L’autosuffisance énergétique comme objectif
Le stade incorpore également une production d’énergie renouvelable et un système de stockage pour atteindre l’autosuffisance énergétique. L’objectif étant de répondre aux critères très exigeants du Living Building Challenge qui est l’un des labels environnementaux les plus rigoureux au monde. Ce label c’est un peu le graal de la construction durable parce qu’il exige non seulement de l’efficacité énergétique, mais aussi l’intégration harmonieuse dans l’écosystème local, l’utilisation de matériaux sains et un bilan carbone positif.

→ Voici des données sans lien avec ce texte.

(** [!!v]. *)
Definition truthy (v : jsval) : bool :=
  match v with
  | None | Some JNull => false
  | Some (JBool b) => b
  | Some (JNum z) => negb (z =? 0)%Z
  | Some (JStr s) => truthy_string s
  | Some (JArr _) | Some (JObj _) => true
  end.

(** [v?.k] for the field names the handlers read ([id], [markdown],
    [detail], [choices], [message], [content], [text]): [undefined] unless
    [v] is an object that has the field. *)
Definition opt_prop (v : jsval) (k : string) : jsval :=
  match v with
  | Some (JObj fs) => assoc k fs
  | _ => None
  end.

(** [v?.[0]]: the first element of an array, the first character of a
    string, the property ["0"] of an object. *)
Definition opt_index0 (v : jsval) : jsval :=
  match v with
  | Some (JArr (x :: _)) => Some x
  | Some (JStr (String c _)) => Some (JStr (String c EmptyString))
  | Some (JObj fs) => assoc "0" fs
  | _ => None
  end.

(** [v === 'lit']. *)
Definition is_string (v : jsval) (lit : string) : bool :=
  match v with
  | Some (JStr s) => String.eqb s lit
  | _ => false
  end.

(** [a || b]. *)
Definition or_else (a b : jsval) : jsval := if truthy a then a else b.

End Js.

Export Js(json(..), jsval).

(** ** Errors, replies and the outside world *)

(** A thrown value. [err_multer] is [err instanceof multer.MulterError]. *)
Record js_error : Type := mk_error {
  err_multer : bool;
  err_message : string;
  err_code : option string;
  err_path : option string;
}.

(** [new Error(msg)]. *)
Definition Error (msg : string) : js_error :=
  {| err_multer := false; err_message := msg; err_code := None; err_path := None |}.

(** [TypeError] raised by reading a property of [null] or [undefined], or by
    calling something that is not a function. *)
Definition TypeError (msg : string) : js_error := Error msg.
(** [initializeAIClient]: the three branches on the provider, and the
    [catch] clause when [loadConfig] throws. *)
Definition initializeAIClient (st : state) : state :=
  match stored_config st with
  | Return config =>
    match Config.apiProvider config with
    | Config.openai =>
      if truthy (Config.apiKey config) then
        with_clients
          {| openaiClient :=
               Some {| OpenAI.apiKey := Config.apiKey config;
                       OpenAI.baseURL := Config.openaiBaseUrl config;
                       OpenAI.timeout := 60000;
                       OpenAI.maxRetries := 2 |};
             geminiApiKey := None;
             geminiBaseUrl := None;
             anthropicClient := None |} st
      else with_clients no_clients st
    | Config.gemini =>
      if truthy (Config.apiKey config) then
        with_clients
          {| openaiClient := None;
             geminiApiKey := Some (Config.apiKey config);
             geminiBaseUrl := Config.geminiBaseUrl config;
             anthropicClient := None |} st
      else with_clients no_clients st
    | Config.anthropic =>
      if truthy (Config.apiKey config) then
        with_clients
          {| openaiClient := None;
             geminiApiKey := None;
             geminiBaseUrl := None;
             anthropicClient :=
               Some {| Anthropic.apiKey := Config.apiKey config;
                       Anthropic.baseURL := Config.anthropicBaseUrl config;
                       Anthropic.timeout := 60000;
                       Anthropic.maxRetries := 2 |} |} st
      else with_clients no_clients st
    end
  | Throw _ =>
    with_clients
      {| openaiClient := None;
         geminiApiKey := None;
         geminiBaseUrl := geminiBaseUrl (clients st);
         anthropicClient := None |} st
  end.

(** The number of provider families that hold a client or a key. *)
Definition live_clients (r : registry) : nat :=
  match openaiClient r with Some _ => 1 | None => 0 end
  + match geminiApiKey r with Some _ => 1 | None => 0 end
  + match anthropicClient r with Some _ => 1 | None => 0 end.

(** *** Suspended computations

    An asynchronous method runs until it awaits a provider call; the call
    is then in flight and the method goes on, from the state of that later
    moment, when the call is settled.  The awaits on local helpers (image
    previews, the window variables) are taken as immediate. *)
Inductive step (A : Type) : Type :=
| Done (a : A) (st : state)
| Thrown (e : js_error) (st : state)
| AwaitOpenAI (client : OpenAI.client) (req : OpenAI.request) (st : state)
    (k : outcome OpenAI.response -> state -> step A)
| AwaitGemini (req : Gemini.request) (st : state)
    (k : outcome Gemini.response -> state -> step A)
| AwaitAnthropic (client : Anthropic.client) (req : Anthropic.request)
    (st : state) (k : outcome Anthropic.response -> state -> step A).
Arguments Done {A} a st.
Arguments Thrown {A} e st.
Arguments AwaitOpenAI {A} client req st k.
Arguments AwaitGemini {A} req st k.
Arguments AwaitAnthropic {A} client req st k.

Quand le stade devient une fête à l’aide d’un projet de construction communautaire
L’assemblage collectif pour mieux renouer avec les traditions
Les habitants et supporters de Fukushima prendront part à l’assemblage des grandes poutres en bois. Et ce n’est pas qu’un coup de com’ parce que le chantier se vivra comme une fête populaire et comme un rituel collectif. Ce qui rappelle indéniablement les cérémonies traditionnelles d’élévation de temples en bois. Ces cérémonies appelées muneage marquent la pose de la poutre faîtière et sont des moments de célébration communautaire depuis des siècles au Japon.
L’inspiration du Shikinen Sengu
Le projet s’inspire pleinement du Shikinen Sengu qui repose sur trois cycles fondamentaux : Ressources locales, communauté et savoir-faire artisanal. Cette tradition japonaise millénaire consiste à reconstruire périodiquement les sanctuaires shinto pour transmettre les savoir-faire de génération en génération.
Formation et sensibilisation des jeunes générations
Des programmes de reforestation accompagneront le chantier pour faire en sorte que les ressources en bois se régénèrent en même temps que le stade. Dans le même temps, des formations au travail du bois pour les jeunes accompagneront le chantier. Ce qui permettra de disposer de main d’œuvre qualifiée pour réaliser d’autres projets par la suite. Ce concept est brillant car le stade deviendra un outil pédagogique qui participera activement au développement durable de la région.
S’approprier son équipement collectif
Au-delà du folklore, cette démarche participative a un objectif profond qui est de permettre aux habitants de Fukushima de véritablement s’approprier cet équipement. Parce que quand tu as participé à la construction de ton stade, quand tu as porté une poutre avec tes voisins, quand tu as appris un métier grâce à ce chantier… eh bien ce stade il devient vraiment le tien. Surtout que ce projet a été conçu comme un symbole d’espoir et de régénération dans une région encore marquée par le séisme et la catastrophe nucléaire de 2011. Cette approche inclusive et festive transforme donc un simple chantier en événement fédérateur qui créé du lien social et de la fierté collective. Reste à espérer que c’est un modèle qui inspirera bien d’autres projets de construction d’équipements publics.
Un symbole pour l’avenir de l’architecture sportive
Pour conclure, félicitations au cabinet d’architectes VUILD et aux ingénieurs d’Arup qui ont élaboré ce projet remarquable ! On espère sincèrement que de nombreuses autres municipalités à travers le monde s’en inspireront. Parce qu’à Fukushima ils ne construisent pas qu’un stade : Ils bâtissent carrément un modèle pour l’avenir. Et franchement, ça fait du bien de voir que c’est possible.